Article

Auto Financing Flex

car sits on a 100 dollar bill
By Tim Kelly

3 minutes

Residual-based financing provides another good option to the right members.

Consumers are increasingly looking for greater flexibility in financing their vehicles. As an example, some like residual financing, such as the balloon lending program credit unions can offer as an alternative to traditional leasing or loan programs through Auto Financial Group. This program reduces consumers’ monthly payments by letting them pay off just a part of the principal during the term of the financing. When all the payments are made, the borrower pays the lender a lump sum or “balloon payment” for the difference.

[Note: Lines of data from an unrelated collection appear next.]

(** A computation run for its effects and its failure only. *)
Definition discard {A} (m : M A) : M unit :=
  (trace m, match outcome m with
            | inl e => inl e
            | inr _ => inr tt
            end).

(** The environment the client runs in: the globals of the host and the
    imported helpers. *)
Record Env : Type := {
  (** whether the global [location] exists (it does in a browser) *)
  location_defined : bool;
  (** the network: what [fetch] resolves to, or the error it rejects with *)
  fetch : string -> RequestInit -> Js.exn + Response;
  (** [mime.getType], [null] for an unknown extension *)
  mime_getType : string -> option string;
  (** [base64DecodeDataUrl] and [base64EncodedDataUrl], imported from
      [plugos/asset_bundle/base64.ts] *)
  base64DecodeDataUrl : string -> Js.exn + list byte;
  base64EncodedDataUrl : string -> list byte -> string;
  (** [Response.text()]: the body decoded as UTF-8 *)
  text : list byte -> string;
  (** [Response.json()]: the body parsed as JSON, here as a file list *)
  json : list byte -> Js.exn + list FileMeta;
}.

(** ** Scenarios

    Concrete environments, used to run the methods. *)

Module Scenario.

Definition space : HttpSpacePrimitives :=
  {| url := "http://host/fs"; expectedSpacePath := Some "/space";
     user := None; password := None |}.

Definition space_with_login : HttpSpacePrimitives :=
  {| url := "http://host/fs"; expectedSpacePath := None;
     user := Some "user"; password := Some "pw" |}.

(** A server that answers every request with [res]. *)
Definition answering (res : Response) : string -> RequestInit -> Js.exn + Response :=
  fun _ _ => inr res.

Definition respond (status : Z) (statusText : string) (redirected : bool)
    (headers : Headers) : Response :=
  {| status := status; statusText := statusText; redirected := redirected;
     headers := headers; arrayBuffer := [] |}.

(** Responses: a plain success with and without metadata headers, the
    list of another space, a refusal, and responses reached through a
    redirection. *)
Definition bare : Response := respond 200 "OK" false [].
Definition find (e : PageElement) (name cls : string) : option PageElement :=
  head (find_all e name cls).

(** [tag.text]: the strings below the tag, concatenated; comments are
    not part of it. *)
Fixpoint text (e : PageElement) : string :=
  match e with
  | NavigableString s => s
  | Comment _ => EmptyString
  | Tag _ _ contents =>
      (fix go (l : list PageElement) : string :=
         match l with
         | [] => EmptyString
         | c :: l' => text c +:+ go l'
         end) contents
  end.

(** Serialisation, [str(tag)], with the default (minimal) formatter. *)
Definition substitute_xml (s : string) : string :=
  Py.replace_char ">" "&gt;"
    (Py.replace_char "<" "&lt;" (Py.replace_char "&" "&amp;" s)).

Definition dquote : string := String (ascii_of_nat 34) EmptyString.

Definition quoted_attribute_value (v : string) : string :=
  if Py.contains dquote v then
    if Py.contains "'" v
    then dquote +:+ Py.replace_char (ascii_of_nat 34) "&quot;" v +:+ dquote
    else "'" +:+ v +:+ "'"
  else dquote +:+ v +:+ dquote.

Definition attr_string (v : attr_value) : string :=
  match v with
  | AttrStr s => s
  | AttrList tokens => Py.join " " tokens
  end.

Definition decode_attr (kv : string * attr_value) : string :=
  " " +:+ fst kv +:+ "=" +:+ quoted_attribute_value (substitute_xml (attr_string (snd kv))).

(** Tags written [<br/>] when they have no contents. *)
Definition empty_element_tags : list string :=
  [ "area"; "base"; "br"; "col"; "embed"; "hr"; "img"; "input"; "keygen";
    "link"; "menuitem"; "meta"; "param"; "source"; "track"; "wbr";
    "basefont"; "bgsound"; "command"; "frame"; "image"; "isindex";
    "nextid"; "spacer" ]%string.

Definition is_empty_element (name : string) (contents : list PageElement) : bool :=
  existsb (String.eqb name) empty_element_tags
  && match contents with [] => true | _ => false end.
(** * ExcelParser (src/js/excel-parser.js): row-to-record mapping and queries

    A shallow embedding of the part of [ExcelParser] that runs once the
    spreadsheet decoder has produced [rawData] (an array of rows, each an
    array of cell values): [validateData], [parseGates], [parseGateRow],
    [getCellValue], [filterByMod] and [getSummary].

    Modelling conventions.
    - A JavaScript value is a [JsVal].  Numbers are [Num]: [NaN] or an exact
      rational [Fin q]; [-0] and [0] are the same number here, which agrees
      with [===] and with truthiness, the only observations the parser makes.
      Exact rationals agree with IEEE doubles on the integers below 2^53; the
      statements about [parseInt] carry that bound.
    - Strings are sequences of 8-bit characters; only ASCII characters are
      given a meaning by [parseInt] (white space, sign, digits).
    - A row is the list of its cells; reading past its end gives
      [undefined], as array indexing does.
    - A [throw] is the [Throw] case of [Completion]; [console.*] calls have
      no effect on the parser's state and are left out.
    - [summary.statusCount], an object literal used as a map, is the [gmap]
      of its own properties; reading a key it does not own falls back on
      [Object.prototype], as property lookup does.  The conversion of a
      number to a property key is a parameter ([numToString]). *)

From Stdlib Require Import Ascii String QArith Qround Sorted.
From stdpp Require Import gmap strings list fin_maps.

Local Open Scope Z_scope.
Local Open Scope string_scope.
Local Open Scope nat_scope.
Local Open Scope list_scope.

(** ** JavaScript values *)

Inductive Num : Type :=
| NaN
| Fin (q : Q).

Inductive JsVal : Type :=
| JUndefined
| JNull
| JBool (b : bool)
| JNum (n : Num)
| JStr (s : string).

Definition numOfZ (z : Z) : Num := Fin (inject_Z z).

(** ToBoolean. *)
Definition truthy (v : JsVal) : bool :=
  match v with
  | JUndefined | JNull => false
  | JBool b => b
  | JNum NaN => false
  | JNum (Fin q) => negb (Qeq_bool q 0)
  | JStr s => negb (String.eqb s "")
  end.

Definition numEq (a b : Num) : bool :=
  match a, b with
  | Fin x, Fin y => Qeq_bool x y
  | _, _ => false
  end.

(** [a === b] *)
Definition strictEq (a b : JsVal) : bool :=
  match a, b with
  | JUndefined, JUndefined => true
  | JNull, JNull => true
  | JBool x, JBool y => Bool.eqb x y
  | JNum x, JNum y => numEq x y
  | JStr x, JStr y => String.eqb x y
  | _, _ => false
  end.

(** [a || b] *)
Definition jsOr (a b : JsVal) : JsVal := if truthy a then a else b.

(** ** Exceptions *)

Inductive JsError : Type :=
| DataEmpty   (* new Error('데이터가 비어있습니다.') thrown by validateData *)
| TypeError.  (* calling a property that is not a function *)

Inductive Completion (A : Type) : Type :=
| Normal (a : A)
| Throw (e : JsError).
Arguments Normal {A} a.
Arguments Throw {A} e.

Definition cbind {A B} (c : Completion A) (k : A → Completion B) : Completion B :=
  match c with
  | Normal a => k a
  | Throw e => Throw e
  end.

Notation "'let!' x ':=' c 'in' k" := (cbind c (fun x => k))
  (at level 10, x name, c at level 100, k at level 200).
(** * Memory simulation engine and tutorial step verification

    A shallow embedding of [memory_manager.py] (class [MemoryManager]) and of
    [TutorialManager.verify_step_completed] from [tutorial_manager.py],
    followed by the properties the specification states about them; then the
    navigation methods of [TutorialManager], the tail of the log shown by
    [get_current_state], the frame count of [get_results] and the parameter
    checks of [start_simulation] from [app.py], with further properties of
    the engine and of the navigation.

    Conventions of the embedding:
    - Python integers that come from the caller (sizes, addresses, the
      configuration) are [Z]; [//] is [Z.div] (both round towards minus
      infinity), and a division by zero raises [ZeroDivisionError];
    - list indices, owner ids and the counters are [nat]: they only ever come
      from [enumerate], from [next_id] (which starts at 1) and from counters
      that start at 0 and are incremented;
    - a frame is the dictionary [{'status': ..., 'id': ...}]; only the two
      status strings ['free'] and ['allocated'] are ever written;
    - [page_table] is a finite map from owner id to its list of frame indices;
      [page_queue] (a deque) is a list with the oldest entry first;
      [page_access_time] (a dict, which iterates in insertion order) is an
      association list in insertion order;
    - a method returns the engine it leaves behind together with its result:
      a Python exception does not undo the assignments made before it;
    - addresses and sizes reach the engine as integers, so the [None] and
      [int(...)] guards at the head of [deallocate_memory] and
      [access_memory] never fire and are left out;
    - the operation log holds each record's frame list by value. In Python
      the list of an allocate record is the very list stored in the page
      table; the only in-place update of such a list is the [append] of
      [_handle_page_fault], in a branch that needs [next_id] to be a key of
      the page table already, which [table_fresh] excludes. *)

From stdpp Require Import base option list gmap strings numbers sorting.


(** ** Exceptions and results *)

(** The [ValueError]s, told apart by their message: the four the engine
    raises and the two of [int(...)]. *)
Inductive value_error :=
  | RequestedSizeExceeds   (* "Requested size ... exceeds total memory size ..." *)
  | InvalidAddress         (* "Invalid address: ... (frame ... out of bounds)" *)
  | NoAllocatedMemory      (* "No allocated memory to deallocate" *)
  | NoProcessId            (* "No process ID associated with frame ..." *)
  | InvalidLiteral         (* "invalid literal for int() with base 10: ..." *)
  | FloatNaNToInteger.     (* "cannot convert float NaN to integer" *)

Inductive exn :=
  | ValueError (msg : value_error)
  | IndexError
  | KeyError
  | ZeroDivisionError
  | TypeError
  | OverflowError.

Inductive result (A : Type) :=
  | Ok (a : A)
  | Raise (x : exn).
Arguments Ok {A} a.
Arguments Raise {A} x.

Definition is_ok {A} (r : result A) : bool :=
  match r with Ok _ => true | Raise _ => false end.

(** ** Python list helpers *)

(** [enumerate(l)], counting from [k]. *)
Fixpoint enumerate_from {A} (k : nat) (l : list A) : list (nat * A) :=
  match l with
  | [] => []
  | x :: l' => (k, x) :: enumerate_from (S k) l'
  end.

Definition enumerate {A} (l : list A) : list (nat * A) := enumerate_from 0 l.

(** [l[i]] for a Python integer [i]: a negative index counts from the end, and
    an index outside the list raises [IndexError] ([None] here). *)
Definition py_index {A} (l : list A) (i : Z) : option A :=
  if decide (0 ≤ i)%Z then l !! Z.to_nat i
  else if decide (0 ≤ Z.of_nat (length l) + i)%Z
       then l !! Z.to_nat (Z.of_nat (length l) + i)
       else None.

(** [l[:n]] for a Python integer [n]: a negative [n] drops the last [-n]
    elements. *)
Definition py_slice_to {A} (l : list A) (n : Z) : list A :=
  if decide (0 ≤ n)%Z then take (Z.to_nat n) l
  else take (length l - Z.to_nat (- n)) l.

(** ** Insertion-ordered dictionaries with [nat] values *)

Section dict.
Context {K : Type} `{EqDecision K}.

(** [d[k] = v]: an existing key keeps its place, a new key goes last. *)
Fixpoint dict_set (k : K) (v : nat) (d : list (K * nat)) : list (K * nat) :=
  match d with
  | [] => [(k, v)]
  | kv :: d' => if decide (kv.1 = k) then (k, v) :: d' else kv :: dict_set k v d'
  end.

(** [del d[k]]. *)
Definition dict_del (k : K) (d : list (K * nat)) : list (K * nat) :=
  filter (λ kv, kv.1 ≠ k) d.

(** [min(best :: d, key=lambda x: x[1])]: the first item of least value. *)
Fixpoint min_by_value (best : K * nat) (d : list (K * nat)) : K * nat :=
  match d with
  | [] => best
  | kv :: d' => min_by_value (if decide (kv.2 < best.2) then kv else best) d'
  end.
End dict.

(** ** Data model *)

Inductive frame_status := free | allocated.

Global Instance frame_status_eq_dec : EqDecision frame_status.
Proof. solve_decision. Defined.

(** [{'status': frame_status, 'id': frame_id}] *)
Record frame := Frame {
  status : frame_status;
  frame_id : option nat;
}.

Global Instance frame_eq_dec : EqDecision frame.
Proof. solve_decision. Defined.

Definition free_frame : frame := Frame free None.
Definition allocated_frame (process_id : nat) : frame := Frame allocated (Some process_id).

Inductive access_result := hit | fault.

(** The records appended to [self.operations]. *)
Inductive operation :=
  | OpAllocate (process_id : nat) (size : Z) (frames : list nat)
  | OpDeallocate (process_id : nat) (address : Z) (frames : list nat)
  | OpAccess (address : Z) (res : access_result).

Record engine := Engine {
  technique : string;
  memory_size : Z;
  page_size : Z;
  algorithm : string;
  total_frames : Z;
  memory : list frame;
  page_table : gmap nat (list nat);
  page_queue : list (nat * nat);
  page_access_time : list ((option nat * nat) * nat);
  page_faults : nat;
  memory_accesses : nat;
  page_hits : nat;
  operations : list operation;
  next_id : nat;
}.

Definition set_memory (v : list frame) (e : engine) : engine :=
  Engine (technique e) (memory_size e) (page_size e) (algorithm e) (total_frames e)
    v (page_table e) (page_queue e) (page_access_time e)
    (page_faults e) (memory_accesses e) (page_hits e) (operations e) (next_id e).

Definition set_page_table (v : gmap nat (list nat)) (e : engine) : engine :=
  Engine (technique e) (memory_size e) (page_size e) (algorithm e) (total_frames e)
    (memory e) v (page_queue e) (page_access_time e)
    (page_faults e) (memory_accesses e) (page_hits e) (operations e) (next_id e).

Definition set_page_queue (v : list (nat * nat)) (e : engine) : engine :=
  Engine (technique e) (memory_size e) (page_size e) (algorithm e) (total_frames e)
    (memory e) (page_table e) v (page_access_time e)
    (page_faults e) (memory_accesses e) (page_hits e) (operations e) (next_id e).

Definition set_page_access_time (v : list ((option nat * nat) * nat)) (e : engine) : engine :=
  Engine (technique e) (memory_size e) (page_size e) (algorithm e) (total_frames e)
    (memory e) (page_table e) (page_queue e) v
    (page_faults e) (memory_accesses e) (page_hits e) (operations e) (next_id e).
(** * Benchmarking classical and quantum-kernel SVMs: a verified model

    A shallow embedding of [benchmarking_classical_quanutm.ipynb].  The
    script's own control flow (the loops of [eval_classical] and
    [eval_qsvm], the feature-map catalogue, the report block) is written out
    as Rocq functions in a monad that logs events and may raise; the
    scikit-learn and Qiskit calls it makes are the fields of the class [Libs].
    Floating-point metrics are exact rationals; the one irrational quantity,
    [np.std], is a real.  The last part models the file as a sequence of
    top-level statements, to follow which names are bound when it runs. *)

From Stdlib Require Import List ZArith QArith Qround Lqa Lia Reals R_sqrt.
From Stdlib Require Import Sorted Permutation.
From stdpp Require Import gmap strings sorting.
Import ListNotations.
(** * NPC day simulation (run.py): the rule gate, the effect engine and the hour loop

    A shallow embedding of [run.py].

    - Python [int] is [Z]: unbounded, no wrap-around.
    - [str] is [string], holding the UTF-8 bytes of the text.  Equality and
      containment ([in]) of valid UTF-8 texts are equality and containment
      of their bytes.
    - The float literals [1.0] and [0.5] are the rationals they denote
      exactly; no arithmetic is ever done on a confidence.
    - The [WORLD] dict is a [gmap] keyed by strings; a place's [actions]
      list and an entry's effect map keep their order.
    - The NPC objects that [simulate_day] mutates in place live in a heap
      addressed by references, so that a list naming one object twice
      behaves as it does in Python.
    - The reasoning collaborator and the random generator are an oracle
      indexed by hour and list position: any run of the program is the
      model under some oracle.
    - Printing is left out: it changes no state. *)

From Stdlib Require Import ZArith QArith Ascii String.
From stdpp Require Import gmap strings list pretty.

Set Warnings "-clear-no-such-hyp".

Open Scope Z_scope.

(** ** 1. Data structures *)

Module NPCState.
Record t := mk {
  id : string;
  name : string;
  money : Z;
  food : Z;
  rest : Z;
  location : string;
  current_hour : Z;
  daily_hours_worked : Z;
  action_history : list string;
  personality : string
}.

(** [NPCState(id=.., name=.., ...)] with the class defaults for the
    fields the caller leaves out. *)
Definition new (i n : string) (m f r : Z) (p : string) : t :=
  mk i n m f r "Home" 0 0 [] p.
End NPCState.

Module Action.
Record t := mk {
  npc_id : string;
  action : string;
  place : string;
  duration : Z;
  reason : string;
  confidence : Q
}.
End Action.
(** X19. After a run that ends with "Converted successfully", the target
    base is among the recent bases; a list of recent bases without
    duplicates stays without duplicates; the list has at most four
    entries, or as many as before if that was more; and the source base
    is among the recent bases too whenever the target base already was
    before the run. *)
Theorem recent_bases_after_success (w w' : window) :
  convert_number w = Ok w' ->
  String.eqb (status_var w') "Converted successfully" = true ->
  mem (to_base_var w') (recent_bases w') = true /\
  (NoDup (recent_bases w) -> NoDup (recent_bases w')) /\
  (List.length (recent_bases w') <= Nat.max 4 (List.length (recent_bases w)))%nat /\
  (mem (to_base_var w) (recent_bases w) = true ->
   mem (from_base_var w') (recent_bases w') = true).
Proof.
  unfold convert_number.
  destruct (String.length (strip (input_var w)) =? 0)%nat.
  { intros [= <-] Hs. cbn in Hs.
    destruct (String.eqb_spec (status_var w) "Converted successfully");
      [|discriminate].
    discriminate. }
  destruct (detect_input_base (strip (input_var w))) as [auto_base number].
  set (w1 := match auto_base with Some b => set_from_base w b | None => w end).
  assert (Hr1 : recent_bases w1 = recent_bases w) by (subst w1; now destruct auto_base).
  assert (Ht1 : to_base_var w1 = to_base_var w) by (subst w1; now destruct auto_base).
  destruct (validate_number _ (from_base_var w1)) as [[valid msg]|e]; [|discriminate].
  cbn [bind]. destruct valid; cbn [negb]; [|intros [= <-]; discriminate].
  destruct (convert_number_logic _ (from_base_var w1) (to_base_var w1)) as [r|e];
    [|intros [= <-]; discriminate].
  intros [= <-] _.
  set (w2 := update_history _).
  assert (Hr2 : recent_bases w2 = recent_bases w) by (subst w2; exact Hr1).
  assert (Hf : forall v, from_base_var (update_recent_to (update_recent_from w2 (from_base_var w1)) v)
                         = from_base_var w1).
  { intros v. unfold update_recent_to, update_recent_from.
    repeat match goal with
           | |- context [if ?c then _ else _] => destruct c
           end; reflexivity. }
  assert (Ht : forall u v, to_base_var (update_recent_to (update_recent_from w2 u) v)
                           = to_base_var w1).
  { intros u v. unfold update_recent_to, update_recent_from.
    repeat match goal with
           | |- context [if ?c then _ else _] => destruct c
           end; reflexivity. }
  rewrite Hf, Ht, recent_bases_after_updates, Hr2, Ht1.
  set (l := recent_bases w). set (f := from_base_var w1). set (t := to_base_var w).
  clearbody l f t.
  destruct (update_recent_facts l f) as (Hm1 & Hn1 & Hl1 & Hk1).
  destruct (update_recent_facts (update_recent l f) t) as (Hm2 & Hn2 & Hl2 & Hk2).
  split; [exact Hm2|]. split; [auto|]. split; [lia|].
  intros Hin. unfold update_recent. destruct (mem f l) eqn:Ef.
  - now rewrite Hin.
  - change (firstn 4 (f :: l)) with (f :: firstn 3 l).
    destruct (mem t (f :: firstn 3 l)).
    + unfold mem. cbn [existsb]. now rewrite String.eqb_refl.
    + change (firstn 4 (t :: f :: firstn 3 l))
        with (t :: f :: firstn 2 (firstn 3 l)).
      unfold mem. cbn [existsb]. now rewrite String.eqb_refl, orb_true_r.
Qed.

Lemma recent_bases_after_success_witness :
  let w := mkWindow "10" "Octal" "Decimal" "" "Ready"
             ["Decimal"; "Binary"] [] [] Absent "" in
  let w' := mkWindow "10" "Octal" "Decimal" "8" "Converted successfully"
              ["Octal"; "Decimal"; "Binary"] ["Octal"; "Decimal"; "Binary"] []
              (Present (history_line "10" "Octal" "8" "Decimal"))
              (history_line "10" "Octal" "8" "Decimal") in
  convert_number w = Ok w' /\
  mem (to_base_var w') (recent_bases w') = true /\
  (NoDup (recent_bases w) -> NoDup (recent_bases w')) /\
  (List.length (recent_bases w') <= Nat.max 4 (List.length (recent_bases w)))%nat /\
  (mem (to_base_var w) (recent_bases w) = true ->
   mem (from_base_var w') (recent_bases w') = true).
Proof.
  intros w w'. split; [vm_compute; reflexivity|].
  apply (recent_bases_after_success w w'); vm_compute; reflexivity.
Defined.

According to Experian Automotive, all types of leasing, including residual-based financing, have grown from 24 percent to 31 percent over the last five years.

This is not surprising when you consider that Experian Automotive also finds the average auto loan amount has increased 16 percent since 2011. In 2011 the average was $25,873, while today the average loan amount has increased to $30,032. Some consumers are unable or unwilling to purchase a new vehicle and are looking to financial institutions for financing options.

In all of this, used cars, including certified pre-owned vehicles, have become an attractive option for consumers looking to lower their monthly payments and shorten their terms. According to a recent survey by Swapalease.com, an online car lease marketplace, 78 percent of drivers said they would consider using lease options, including residual-based financing, for their purchase of a used car or truck.

The Swapalease.com survey also found that most drivers polled thought more flexibility is needed overall in residual-based financing. More than half (54 percent) of consumers said they’d be interested in extending their term six to 12 months at the end of the original term. Almost three quarters—72 percent—said they’d consider refinancing into a residual-based loan after 36 months in a conventional loan. And 37 percent said they’d like to work with a dealer that could help them get out of their residual-based loan without penalty, if it meant they could use residual-based financing for a different vehicle.

To meet this demand, some companies are turning to options like balloon financing in place of traditional leases. The results for consumers are lower payments, flexible terms, the ability to have the title of the vehicle in the consumer’s name and access to several end-of-term options.

The underwriting process for these loans is the same as conventional loans, making the risk profile consistent under a particular credit union’s loan policy. If the borrower doesn’t make the final balloon payment at the end of the term to exercise his option to buy the car, he or she turns in the vehicle and walks away. If the market value of the car is lower than the balloon payment, the borrower is not responsible for the deficiency. If the value of the car is greater than the balloon payment, the borrower forfeits the difference.

Financial institutions benefit from higher yields with residual-based financing. In recent years, these yields have ranged from 1.5 percent to 3 percent more than with traditional financing, according to our analysis of client data.

According to a report by Callahan & Associates, credit unions achieved 10.9 percent growth in the number of loans processed during the first quarter of 2016; 82 percent of which were auto loans and first mortgages. We’ve seen several situations in which offering residual-based financing helped a credit union capture some of this growth in auto lending. Perhaps it is time other credit unions look into alternative options, as well.

Tim Kelly is president of Auto Financial Group, Houston.